Interestingly, there is no clear definition of overgrazing. For wild species, theory says that there is a carrying capacity, K, for any species population in its environment. If the population overshoots K it will self-regulate to reduce population size to approach K. Rodent populations, for example, may oscillate dramatically around K, influenced by combinations of, or alternately stronger, top-down and bottom-up forces. Emerging evidence suggests that large herbivore populations may also overshoot K in some years and regulate this with high mortality; although this suggestion remains somewhat controversial. Overgrazing, in any case, a concept from rangeland management that often remains vague. It may refer to many different kinds of change in rangeland vegetation or dynamics of recovery; it may refer to small and medium-scale disturbance events, or to landscape-scale alterations. Oliva et al. in their paper, Remotely-sensed primary productivity shows that domestic and native herbivores combined are overgrazing Patagonia, address this last point.

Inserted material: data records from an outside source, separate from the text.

(** X21: in the multi mode of [main.py] the pages are dealt out to the
    monitors in turn, not in blocks: with [m] monitors, monitor [i] gets the
    URLs of index [i], [i + m], [i + 2m], ...  A monitor gets a window only
    if that list is not empty, so there are [min(m, len(urls))] windows, the
    window of monitor [i] sitting on its geometry; and every URL of the
    controller is in the list of exactly the window [j mod m], at place
    [j div m]: no URL is left out of the windows' lists, and building the
    windows never raises. *)
Theorem v1_multi_mode_deals_urls_in_turn
    (monitors : list V1.Monitor) (self : V1.MainController) :
  V1.mode self = "multi" ->
  let m := List.length monitors in
  exists calls self',
    V1.apply_mode monitors self = Some (calls, self')
    /\ (V1.mode self', V1.ctl_urls self', V1.ctl_refresh_interval self')
       = (V1.mode self, V1.ctl_urls self, V1.ctl_refresh_interval self)
    /\ List.length (V1.windows self')
       = Nat.min m (List.length (V1.ctl_urls self))
    /\ (forall i monitor,
          nth_error monitors i = Some monitor ->
          i < List.length (V1.ctl_urls self) ->
          exists w,
            nth_error (V1.windows self') i = Some w
            /\ V1.geometry w
               = (V1.mon_x monitor, V1.mon_y monitor,
                  V1.mon_width monitor, V1.mon_height monitor)
            /\ forall k, nth_error (V1.urls w) k
                         = nth_error (V1.ctl_urls self) (i + k * m))
    /\ (forall j u,
          nth_error (V1.ctl_urls self) j = Some u ->
          0 < m ->
          exists w,
            nth_error (V1.windows self') (j mod m) = Some w
            /\ nth_error (V1.urls w) (j / m) = Some u).
Proof.
  intros Hm m. rewrite (v1_apply_mode_multi monitors self Hm).
  do 2 eexists. split; [reflexivity|]. split; [reflexivity|].
  cbn [V1.windows].
  destruct (v1_windows_enumerated self m monitors 0) as (Hlen & Hnth).
  fold m in Hlen, Hnth. cbv zeta in Hlen, Hnth. rewrite Nat.sub_0_r in Hlen.
  split; [exact Hlen|].
  assert (Hwin : forall i monitor,
            nth_error monitors i = Some monitor ->
            i < List.length (V1.ctl_urls self) ->
            nth_error (flat_map (v1_windows_for self m)
                         (combine (seq 0 m) monitors)) i
            = Some (V1.window_of self m i monitor)).
  { intros i monitor Hi Hlt. exact (Hnth i monitor Hi Hlt). }
  split.
  - intros i monitor Hi Hlt. eexists. split; [exact (Hwin i monitor Hi Hlt)|].
    split; [reflexivity|]. intros k. cbn [V1.window_of V1.urls].
    apply every_nth_nth.
    assert (i < m) by (apply nth_error_Some; congruence). lia.
  - intros j u Hj Hpos.
    assert (Hjl : j < List.length (V1.ctl_urls self))
      by (apply nth_error_Some; congruence).
    assert (Hmod : j mod m < m) by (apply Nat.mod_upper_bound; lia).
    destruct (nth_error monitors (j mod m)) as [monitor|] eqn:Em;
      [|apply nth_error_None in Em; lia].
    assert (Hle : j mod m <= j) by (apply Nat.Div0.mod_le).
    eexists. split; [apply (Hwin _ monitor Em); lia|].
    cbn [V1.window_of V1.urls]. rewrite every_nth_nth by lia.
    rewrite <- Hj. f_equal.
    rewrite (Nat.div_mod_eq j m) at 3. lia.
Qed.

Lemma v1_multi_mode_deals_urls_in_turn_witness :
  "multi" = "multi"
  /\ exists calls self',
      V1.apply_mode [V1.mkMonitor 0 0 1920 1080; V1.mkMonitor 1920 0 1920 1080]
        (V1.mkController "multi" ["a"; "b"; "c"; "d"; "e"] 5000 [])
      = Some (calls, self')
      /\ map V1.urls (V1.windows self') = [["a"; "c"; "e"]; ["b"; "d"]].
Proof.
  split; [reflexivity|].
  destruct (v1_multi_mode_deals_urls_in_turn
              [V1.mkMonitor 0 0 1920 1080; V1.mkMonitor 1920 0 1920 1080]
              (V1.mkController "multi" ["a"; "b"; "c"; "d"; "e"] 5000 [])
              eq_refl)
    as (calls & self' & E & _).
  exists calls, self'. split; [exact E|].
  cbv in E. inversion E. reflexivity.
Defined.

Lemma v1_widgets_enumerated (self : V1.MainController) (count : nat) :
  forall mons a,
    map V1.widget_url
      (flat_map (v1_windows_for self count)
         (combine (seq a (List.length mons)) mons))
    = map (fun u => Some (format_url u))
          (firstn (List.length mons) (skipn a (V1.ctl_urls self))).
Proof.
  induction mons as [|m mons IH]; intros a; [reflexivity|].
  cbn [List.length seq combine flat_map]. rewrite map_app, IH.
  unfold v1_windows_for. cbn [fst snd].
  destruct (Nat.ltb_spec a (List.length (V1.ctl_urls self))) as [Hlt|Hge].
  - destruct (nth_error (V1.ctl_urls self) a) as [u|] eqn:E;
      [|apply nth_error_None in E; lia].
    rewrite (skipn_nth_error_cons _ _ _ E).
    cbn [map app firstn V1.window_of V1.widget_url]. now rewrite E.
  - rewrite (skipn_all2 (V1.ctl_urls self)) by lia.
    rewrite (skipn_all2 (V1.ctl_urls self)) by lia.
    now rewrite !firstn_nil.
Qed.

Lemma v1_windows_inert (self : V1.MainController) (count : nat)
    (l : list (nat * V1.Monitor)) :
  Forall (fun w => V1.timer_started w = false
                   /\ V1.single_mode w = false
                   /\ V1.refresh_content w = Some ([], w))
         (flat_map (v1_windows_for self count) l).
Proof.
  apply Forall_flat_map, Forall_forall. intros [i mon] _.
  unfold v1_windows_for. cbn [fst snd].
  destruct (i <? List.length (V1.ctl_urls self)); constructor; [|constructor].
  repeat split.
Qed.

(** X22: in the multi mode of [main.py] a window shows one URL for
    good: building the windows loads the first [min(m, len(urls))] URLs of
    the controller, formatted, one per monitor in order; the timer of such a
    window is never started, and its handler [refresh_content] does nothing;
    so the URLs from index [m] on, though held by the windows, are never
    loaded. *)
Theorem v1_multi_mode_shows_first_urls_only
    (monitors : list V1.Monitor) (self : V1.MainController) :
  V1.mode self = "multi" ->
  exists calls self',
    V1.apply_mode monitors self = Some (calls, self')
    /\ loaded_urls calls
       = map format_url (firstn (List.length monitors) (V1.ctl_urls self))
    /\ map V1.widget_url (V1.windows self')
       = map (fun u => Some (format_url u))
             (firstn (List.length monitors) (V1.ctl_urls self))
    /\ Forall (fun w => V1.timer_started w = false
                        /\ V1.single_mode w = false
                        /\ V1.refresh_content w = Some ([], w))
              (V1.windows self').
Proof.
  intros Hm. rewrite (v1_apply_mode_multi monitors self Hm).
  do 2 eexists. split; [reflexivity|]. cbn [V1.windows].
  split; [apply (v1_calls_enumerated self monitors 0)|].
  split; [apply (v1_widgets_enumerated self (List.length monitors) monitors 0)|].
  apply v1_windows_inert.
Qed.

Lemma v1_multi_mode_shows_first_urls_only_witness :
  "multi" = "multi"
  /\ exists calls self',
      V1.apply_mode [V1.mkMonitor 0 0 1920 1080; V1.mkMonitor 1920 0 1920 1080]
        (V1.mkController "multi" ["a.example"; "http://b.example"; "c.example"]
                         5000 [])
      = Some (calls, self')
      /\ loaded_urls calls = ["https://a.example"; "http://b.example"].
Proof.
  split; [reflexivity|].
  destruct (v1_multi_mode_shows_first_urls_only
              [V1.mkMonitor 0 0 1920 1080; V1.mkMonitor 1920 0 1920 1080]
              (V1.mkController "multi"
                 ["a.example"; "http://b.example"; "c.example"] 5000 [])
              eq_refl)
    as (calls & self' & E & Hu & _).
  exists calls, self'. split; [exact E | exact Hu].
Defined.

(** X23: in the single mode of [main.py] nothing guards an empty URL
    list: [apply_mode] then raises [IndexError] out of the window's
    constructor (where [main_final.py] builds a window that shows nothing).
    With at least one URL it builds one window on the default geometry, with
    its timer started, showing the first URL formatted and with the index
    moved on to [1 mod len(urls)]. *)
Theorem v1_single_mode_needs_a_url
    (monitors : list V1.Monitor) (self : V1.MainController) :
  V1.mode self = "single" ->
  (V1.ctl_urls self = [] -> V1.apply_mode monitors self = None)
  /\ (forall u rest,
        V1.ctl_urls self = u :: rest ->
        V1.apply_mode monitors self
        = Some ([ViewSetUrl 0 (format_url u)],
                V1.mkController "single" (u :: rest) (V1.ctl_refresh_interval self)
                  [V1.mkWindow (u :: rest) (V1.ctl_refresh_interval self) true
                               (1 mod S (List.length rest))
                               (100, 100, 800, 600)%Z
                               (Some (format_url u)) true])).
Proof.
  intros Hm. unfold V1.apply_mode. rewrite Hm.
  change (String.eqb "single" "single") with true. cbv iota.
  split.
  - intros ->. reflexivity.
  - intros u rest ->. reflexivity.
Qed.

Lemma v1_single_mode_needs_a_url_witness :
  "single" = "single"
  /\ V1.apply_mode [] (V1.mkController "single" [] 5000 []) = None.
Proof.
  split; [reflexivity|].
  apply (proj1 (v1_single_mode_needs_a_url []
                  (V1.mkController "single" [] 5000 []) eq_refl)).
  reflexivity.
Defined.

The authors examine the case of wild guanaco (Lama guanicoe) that coexist with sheep and cattle in the Patagonian steppe of Argentina. Livestock were introduced to ranches there around 1880. Guanaco populations were initially reduced dramatically but in recent years have grown up to 2.1 million in the region. Over the same period, livestock initially increased to 3-4 million between the 1950s and 1990s, and then fell to a current level of almost 2.5 million. Oliva et al. estimate a carrying capacity for the region using ground-truthed remote sensing data to assess total productivity. They calculated stocking density by calculating the amount of consumable forage produced, divided by the estimated annual consumption for each species. They could then calculate how many individuals of each species could be supported, assuming that each species was present alone, or equivalently, that the species can substituted based on how much each eats, and different combinations of species can be equated with a total sum of consumed forage.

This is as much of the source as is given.